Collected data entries
------------------------------------------------------------------------
(** * The base stackable stream endpoint of genio (genio/genio_base.c)

    A shallow embedding of the state machine and event router that composes
    a lower-level transport (LL) with an optional filter, and the properties
    of it that the specification states.

    The endpoint's own data ([struct basen_data]) is a record.  Everything the
    endpoint calls but does not implement (the filter, the LL, the host
    services and the user's callbacks) acts on an abstract external state [E]
    through tables of operations, as the C code reaches them through its
    [ops] tables.  Every call that leaves the endpoint is logged in a trace, so
    that "is issued", "is invoked" and "is not called" are statements about
    the trace. *)

From Stdlib Require Import ZArith List Bool Lia.
From Stdlib Require Import Strings.Byte.
Import ListNotations.
Open Scope Z_scope.

(** ** Constants of <errno.h> (Linux values) *)

Definition EBADF : Z := 9.
Definition EAGAIN : Z := 11.
Definition EBUSY : Z := 16.
Definition ECOMM : Z := 70.
Definition ECONNRESET : Z := 104.
Definition ETIMEDOUT : Z := 110.
Definition EINPROGRESS : Z := 115.

(** [unsigned int] arithmetic wraps at 2^32; a [long] converted to [int]
    keeps its low 32 bits, read as a signed number. *)

Definition UINT_MOD : Z := 2 ^ 32.

Definition uint_incr (n : Z) : Z := (n + 1) mod UINT_MOD.

Definition int_of_long (z : Z) : Z := (z + 2 ^ 31) mod 2 ^ 32 - 2 ^ 31.

(** ** Data model *)

Inductive basen_state : Type :=
| BASEN_CLOSED
| BASEN_IN_LL_OPEN
| BASEN_IN_FILTER_OPEN
| BASEN_OPEN
| BASEN_CLOSE_WAIT_DRAIN
| BASEN_IN_FILTER_CLOSE
| BASEN_IN_LL_CLOSE.
(** The run of the container with one thumbnail and two G-code blocks,
    call by call. *)
Lemma with_thumbnail_delivers :
  delivers (Container.layer Container.Skipping) true
    (Container.open_file Examples.with_thumbnail)
    [] [(lit "Printer", lit "X1")] [Examples.picture]
    [Examples.gcode_text; lit "G1 X2" ++ nl]
    [(lit "Layers", lit "10")] [(lit "nozzle", lit "0.4")]
    (Container.seek (Container.open_file Examples.with_thumbnail) 116).
Proof.
  set (src := Container.open_file Examples.with_thumbnail).
  set (last := Container.gcode_block (lit "G1 X2" ++ nl)).
  unfold delivers.
  exists src, tt, (Container.seek src 10),
    (Container.header_of Examples.file_meta),
    (Container.seek src 18), (Container.seek src 24),
    (Container.header_of Examples.printer_meta),
    (Container.seek src 32), (Container.seek src 49),
    (Container.header_of (Container.thumbnail_block Examples.picture)),
    (Container.seek src 57), (Container.seek src 75),
    (Container.header_of Examples.print_meta), 67%Z,
    (Container.seek src 91), (Container.header_of Examples.gcode),
    (Container.seek src 124), (Container.seek src 161),
    (Container.header_of last),
    (Container.header_of Examples.print_meta),
    (Container.seek src 75), (Container.seek src 91),
    (Container.header_of Examples.slicer_meta), (Container.seek src 99).
  repeat match goal with |- _ /\ _ => split end;
    try (vm_compute; reflexivity).
  - apply thumbnails_more
      with (s1 := Container.seek src 67)
           (h1 := Container.header_of Examples.print_meta)
           (s2 := Container.seek src 75);
      try (vm_compute; reflexivity).
    apply thumbnails_none. discriminate.
  - apply gcode_more
      with (s1 := Container.seek src 147) (h1 := Container.header_of last)
           (s2 := Container.seek src 155);
      try (vm_compute; reflexivity); try discriminate.
    apply gcode_last; vm_compute; reflexivity.
Qed.

(** The theorem on that container. *)
Lemma thumbnails_framed_witness :
  exists framings dst',
    from_binary_to_ascii (Container.layer Container.Skipping) true 5
      (Container.open_file Examples.with_thumbnail) Container.empty_out
    = Return Success
        (Container.seek (Container.open_file Examples.with_thumbnail) 116)
        dst' /\
    contents dst'
    = contents Container.empty_out ++
      (producer_line [] ++ metadata_lines [(lit "Printer", lit "X1")]) ++
      concat framings ++
      (nl ++ concat [lit "G1 X0" ++ nl ++ lit "; comment" ++ nl ++
                     lit "G1 X1" ++ nl; lit "G1 X2" ++ nl]) ++
      (nl ++ metadata_lines [(lit "Layers", lit "10")] ++
       nl ++ lit "; prusaslicer_config = begin" ++ nl ++
       metadata_lines [(lit "nozzle", lit "0.4")] ++
       lit "; prusaslicer_config = end" ++ nl ++ nl) /\
    length framings = 1 /\
    Forall2 (fun t framing =>
      exists rows,
        framing = framing_of (label_of (format t)) (width t) (height t) rows /\
        concat rows = Base64.encode (data t)) [Examples.picture] framings.
Proof.
  apply (thumbnails_framed (Container.layer Container.Skipping) true
           (Container.open_file Examples.with_thumbnail) _
           [] [(lit "Printer", lit "X1")] [Examples.picture]
           [Examples.gcode_text; lit "G1 X2" ++ nl] _
           [(lit "Layers", lit "10")] [(lit "nozzle", lit "0.4")]
           5 Container.empty_out 1).
  - apply le_n.
  - reflexivity.
  - exact with_thumbnail_delivers.
  - repeat constructor.
  - split; reflexivity.
  - simpl. lia.
  - simpl. lia.
Defined.

(** The run of the example container, call by call. *)
Lemma stored_delivers :
  delivers (Container.layer Container.Skipping) true
    (Container.open_file Examples.stored)
    [] [(lit "Printer", lit "X1")] [] [Examples.gcode_text]
    [(lit "Layers", lit "10")] [(lit "nozzle", lit "0.4")]
    (Container.seek (Container.open_file Examples.stored) 98).
Proof.
  set (src := Container.open_file Examples.stored).
  unfold delivers.
  exists src, tt, (Container.seek src 10),
    (Container.header_of Examples.file_meta),
    (Container.seek src 18), (Container.seek src 24),
    (Container.header_of Examples.printer_meta),
    (Container.seek src 32), (Container.seek src 49),
    (Container.header_of Examples.print_meta),
    (Container.seek src 57), (Container.seek src 57),
    (Container.header_of Examples.print_meta), 49%Z,
    (Container.seek src 73), (Container.header_of Examples.gcode),
    (Container.seek src 106), (Container.seek src 129),
    (Container.header_of Examples.gcode),
    (Container.header_of Examples.print_meta),
    (Container.seek src 57), (Container.seek src 73),
    (Container.header_of Examples.slicer_meta), (Container.seek src 81).
  repeat match goal with |- _ /\ _ => split end;
    try (vm_compute; reflexivity).
  - apply thumbnails_none. discriminate.
  - apply gcode_last; vm_compute; reflexivity.
Qed.

(** C1, as amended.  For a container without thumbnails whose file
    metadata names no producer, whose printer metadata is ("Printer","X1"),
    whose only G-code block holds the lines "G1 X0", "; comment", "" and
    "G1 X1", and whose print and slicer metadata are ("Layers","10") and
    ("nozzle","0.4"), a run whose calls all succeed writes the producer
    line for "Unknown", the printer line, a gap line, the three lines
    "G1 X0", "; comment" and "G1 X1", a blank line, the print-metadata
    line and the framed slicer-metadata line. *)
Theorem example_conversion (L : BlockAccessLayer) (vc : bool)
    (src src' : Src L) (fm : metadata) (fuel : nat) (dst : OutFile) :
  no_producer fm ->
  delivers L vc src fm [(lit "Printer", lit "X1")] [] [Examples.gcode_text]
    [(lit "Layers", lit "10")] [(lit "nozzle", lit "0.4")] src' ->
  healthy dst ->
  1 <= fuel ->
  from_binary_to_ascii L vc fuel src dst
  = Return Success src' (grow dst Examples.actual_output).
Proof.
  intros Hno Hdel Hd Hfuel.
  rewrite (from_binary_to_ascii_delivers L vc src src' fm
             [(lit "Printer", lit "X1")] [] [Examples.gcode_text]
             [lit "G1 X0" ++ nl ++ lit "; comment" ++ nl ++ lit "G1 X1" ++ nl]
             [(lit "Layers", lit "10")] [(lit "nozzle", lit "0.4")]
             fuel dst Hdel).
  - unfold render, producer_line. rewrite (producer_of_absent fm Hno).
    reflexivity.
  - repeat constructor.
  - exact Hd.
  - simpl. lia.
  - exact Hfuel.
Qed.

(** The theorem on the example container. *)
Lemma example_conversion_witness :
  from_binary_to_ascii (Container.layer Container.Skipping) true 5
    (Container.open_file Examples.stored) Container.empty_out
  = Return Success (Container.seek (Container.open_file Examples.stored) 98)
      (grow Container.empty_out Examples.actual_output).
Proof.
  apply (example_conversion (Container.layer Container.Skipping) true
           (Container.open_file Examples.stored) _ [] 5 Container.empty_out).
  - intros item [].
  - exact stored_delivers.
  - split; reflexivity.
  - simpl. lia.
Defined.

(** C1 as stated does not hold: on the example the converter keeps the
    line "; comment" and writes a single blank line after the G-code
    text, whether the typed read searches or not and whether the blocks
    are stored in the listed order or with the metadata first; in no case
    is the stated output the result of a successful run. *)
Lemma example_stated_output_refuted :
  Container.run Container.Skipping 5 Examples.stored
    = Some (Success, Examples.actual_output) /\
  Examples.actual_output <> Examples.stated_output /\
  Container.run Container.Strict 5 Examples.stored
    = Some (InvalidSequenceOfBlocks, Examples.output_before_gcode) /\
  Container.run Container.Skipping 5 Examples.listed
    = Some (ReadError, Examples.output_before_gcode) /\
  Container.run Container.Strict 5 Examples.listed
    = Some (InvalidSequenceOfBlocks, Examples.output_before_gcode).
Proof.
  split; [reflexivity|].
  split; [|split; [|split]]; try reflexivity.
  intros H. apply (f_equal (fun t => nth_error t 47)) in H.
  vm_compute in H. discriminate.
Qed.

(** ** Two containers that differ in the payload of one block *)

Module SwapFacts.
Import Container.

Lemma blocks_size_app (l1 l2 : list Block) :
  blocks_size (l1 ++ l2) = blocks_size l1 + blocks_size l2.
Proof.
  induction l1 as [|a l1 IH]; cbn [app blocks_size];
    [reflexivity | rewrite IH; lia].
Qed.

Lemma block_size_pos (b : Block) : 0 < block_size b.
Proof. unfold block_size, block_header_size. lia. Qed.

Lemma block_size_same (b1 b2 : Block) :
  payload_size b1 = payload_size b2 -> block_size b1 = block_size b2.
Proof. unfold block_size. intros ->. reflexivity. Qed.
Lemma top_level_packages_handed_over_witness :
  let d := FS.Dir "blacksky" [FS.File "__init__.py"; FS.File "bot.py"] in
  let entries := [FS.File "setup.py"; d] in
  In d entries
  /\ FS.is_package_dir d = true
  /\ FS.always_excluded (FS.entry_name d) = false
  /\ exists pkgs : list string,
       run (FS.Dir "." entries) setup_py
         = Some [handed_over (declared_metadata pkgs)]
       /\ In (FS.entry_name d) pkgs.
Proof.
  intros d entries.
  split; [simpl; auto|].
  split; [reflexivity|].
  split; [reflexivity|].
  apply (top_level_packages_handed_over "." entries d);
    [simpl; auto|reflexivity|reflexivity].
Defined.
------------------------------------------------------------------------
### What needs to be done
Extract from the records above the lines from the one containing "Definition EINPROGRESS : Z := 115." to the one containing "Definition uint_incr (n", both lines included, exactly as they appear and with nothing else.

### Result for this task
Definition EINPROGRESS : Z := 115.

(** [unsigned int] arithmetic wraps at 2^32; a [long] converted to [int]
    keeps its low 32 bits, read as a signed number. *)

Definition UINT_MOD : Z := 2 ^ 32.

Definition uint_incr (n : Z) : Z := (n + 1) mod UINT_MOD.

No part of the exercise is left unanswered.